An increase in partial pressure of carbon dioxide causes the oxyhemoglobin dissociation curve to shift to the right
What happens to the oxygen dissociation as partial pressure of carbon dioxide (ppCO2) increase?
At a higher ppCO2 (at the same ppO2) haemoglobin has a lower affinity for oxygen
This means oxygen dissociates from haemoglobin more quickly at cells (carrying out aerobic respiration)
What happens to the oxygen dissociation curve as PPCO2 increases?
The further the curve shift to the right (more dissociation)
What happens to the oxygen dissociation as partial pressure of carbon dioxide (ppCO2) decreases?
At a lower ppCO2 (at the same ppO2) haemoglobin has a higher affinity for oxygen
This means oxygen associates with haemoglobin more quickly at alveoli
How does the size of an organism change its haemoglobin affinity for oxygen?
Smaller mammals have a higher surface area to volume ratio
This causes them to lose heat more quickly - high metabolic rate (high O2 demand)
Hb has a lower affinity for oxygen = unloading to meet demand
Shift the curve to the right
How does living underground or at high altitude affect oxygen dissociation?
Hypoxic environments (lower ppo2)
- Hb has a higher affinity for oxygen due to its limited supply
- Oxygen loads more quickly for sufficient O2
Curve shifts to the left
How do high activity levels affect oxygen dissociation?
Active mammals have a higher O2 demand so HB has a lower affinity for oxygen causing it to unload to respiting muscles
Curve shifts to the right
What is tissue fluid?
The solution/watery liquid surrounding/bathing cells in their immediate environment
How is tissue fluid formed.?
Formed from blood plasma that moves out of the capillaries via fenestra (endothelial pores)
- made of substances small enough to exit through fenestar
What is the function of tissue fluid?
Its function is to supply tissues with essential solutes (glucose, amino acids and ions) in exchange for waste products (urea and carbon dioxide)
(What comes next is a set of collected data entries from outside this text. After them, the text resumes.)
(** ** Closing the connection *)

(** X13: [closeDB] closes the connection held in [this.db] and does nothing
    when there is none, so that a [closeDB] issued before the open request
    was answered is lost: the answer still installs an open connection.
    After [closeDB] on a facade that holds a connection every operation is
    rejected with the engine's InvalidStateError, having made its
    transaction call and nothing else, and the database is untouched; a
    second [closeDB] changes nothing. *)
Theorem closeDB_refuses_operations
    (this : Cached.IDBHelper) (w : world) (data : obj) (id : Z) (items : list obj)
    (ids : list Z) (indexName : string) (x : value) (filter : obj -> bool)
    (startId endId : Z) :
  (Cached.db this = None -> Cached.closeDB this = this) /\
  (forall version w0,
      faults w0 = [] -> database w0 = None ->
      let built := Cached.constructor version w0 in
      is_open (fst (Cached.init_task (Cached.closeDB (fst built)) (snd built)))) /\
  (Cached.db this <> None ->
   let c := Cached.closeDB this in
   Cached.closeDB c = c /\
   Cached.setItem c data w = (Rejected (RDom InvalidStateError), refused w Readwrite) /\
   Cached.getItem c id w = (Rejected (RDom InvalidStateError), refused w Readonly) /\
   Cached.getAllItems c w = (Rejected (RDom InvalidStateError), refused w Readonly) /\
   Cached.removeItem c id w = (Rejected (RDom InvalidStateError), refused w Readwrite) /\
   Cached.clear c w = (Rejected (RDom InvalidStateError), refused w Readwrite) /\
   Cached.hasItem c id w = (Rejected (RDom InvalidStateError), refused w Readonly) /\
   Cached.count c w = (Rejected (RDom InvalidStateError), refused w Readonly) /\
   Cached.updateItem c id data w = (Rejected (RDom InvalidStateError), refused w Readonly) /\
   Cached.getByIndex c indexName x w = (Rejected (RDom InvalidStateError), refused w Readonly) /\
   Cached.getItemsByFilter c filter w = (Rejected (RDom InvalidStateError), refused w Readonly) /\
   Cached.getItemsByRange c startId endId w = (Rejected (RDom InvalidStateError), refused w Readonly) /\
   Cached.bulkInsert c items w = (Rejected (RDom InvalidStateError), refused w Readwrite) /\
   Cached.bulkDelete c ids w = (Rejected (RDom InvalidStateError), refused w Readwrite)).
Proof.
  split; [|split].
  - intros H. unfold Cached.closeDB. now rewrite H.
  - intros version w0 Hq Hdb built. subst built.
    unfold Cached.constructor, Cached.init, Cached.closeDB, Cached.init_task,
      process_open, is_open. run_promise. rewrite Hq, Hdb. reflexivity.
  - intros Hdb c. subst c.
    unfold Cached.closeDB. destruct (Cached.db this) as [h|]; [|congruence].
    repeat split.
Qed.

Lemma closeDB_refuses_operations_witness :
  let this := fst opened in
  let w := snd opened in
  let c := Cached.closeDB this in
  is_open (fst (Cached.init_task (Cached.closeDB (fst (Cached.constructor 1 (fresh []))))
                  (snd (Cached.constructor 1 (fresh []))))) /\
  Cached.closeDB c = c /\
  Cached.setItem c (named 1 "a") w = (Rejected (RDom InvalidStateError), refused w Readwrite) /\
  Cached.getItem c 1 w = (Rejected (RDom InvalidStateError), refused w Readonly) /\
  Cached.bulkInsert c [named 1 "a"] w = (Rejected (RDom InvalidStateError), refused w Readwrite).
Proof.
  intros this w c.
  destruct (closeDB_refuses_operations this w (named 1 "a") 1 [named 1 "a"] [1]
              "by_name"%string (VNum 1) (fun _ => true) 1 2) as (_ & Hlost & Hclosed).
  split; [apply (Hlost 1 (fresh [])); reflexivity|].
  destruct Hclosed as (H0 & H1 & H2 & _ & _ & _ & _ & _ & _ & _ & _ & _ & H13 & _);
    [discriminate|].
  repeat split; assumption.
Defined.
What is tissue fluid made from?
It is made from small molecules that leave the blood plasma
Eg. Oxygen, water, glucose, ions
But larger molecules like plasma proteins and blood cells remain in the capillary
What is hydrostatic pressure?
The outwards pressure exerted by a liquid (blood) inside the capillary
AKA- Blood pressure
What is hydrostatic pressure like at the arteriole end of the capillary?
HIGH hydrostatic pressure created by contraction of the hearts ventricles
What is hydrostatic pressure like at the venule end of the capillary?
LOW hydrostatic pressure
- Friction
- Formation of tissue fluid
What factors cause a reduction in hydrostatic pressure at the venous end of the capillary?
Friction with blood vessel walls causes blood to flow more slowly reducing its pressure
Water and small soluble molecules leave blood reducing its volume and therefore its pressure
How does friction reduce the hydrostatic pressure at the venous end of the capillary bed?
Friction with blood vessel walls causes blood to flow more slowly reducing its pressure
How does the formation of tissue fluid lead to a lower hydrostatic pressure at the venous end of the capillary bed?
Tissue fluid is formed from the filtration of water and small soluble molecules causing a reduction in volume of the blood therefore its pressure
What is osmotic pressure?
The inwards force caused by a water potential gradient (higher water potential outside the capillary bed than inside)
When water moves out of the capillary bed due to a high hydrostatic pressure what happens to the water potential?
The water potential in the capillary become more negative as water has left the capillaries to form tissue fluid
What is osmotic pressure like at the arterial end of the capillary bed?
LOW osmotic pressure as there is a higher water potential inside the capillary (water can’t move against the water potential gradient and into the capillary)
What happens to osmotic pressure at the venous end of the capillary bed?
The osmotic pressure is HIGH as tissue fluid creates a higher water potential outside the capillary and the high concentration if plasma proteins in the capillary causes a low water potential.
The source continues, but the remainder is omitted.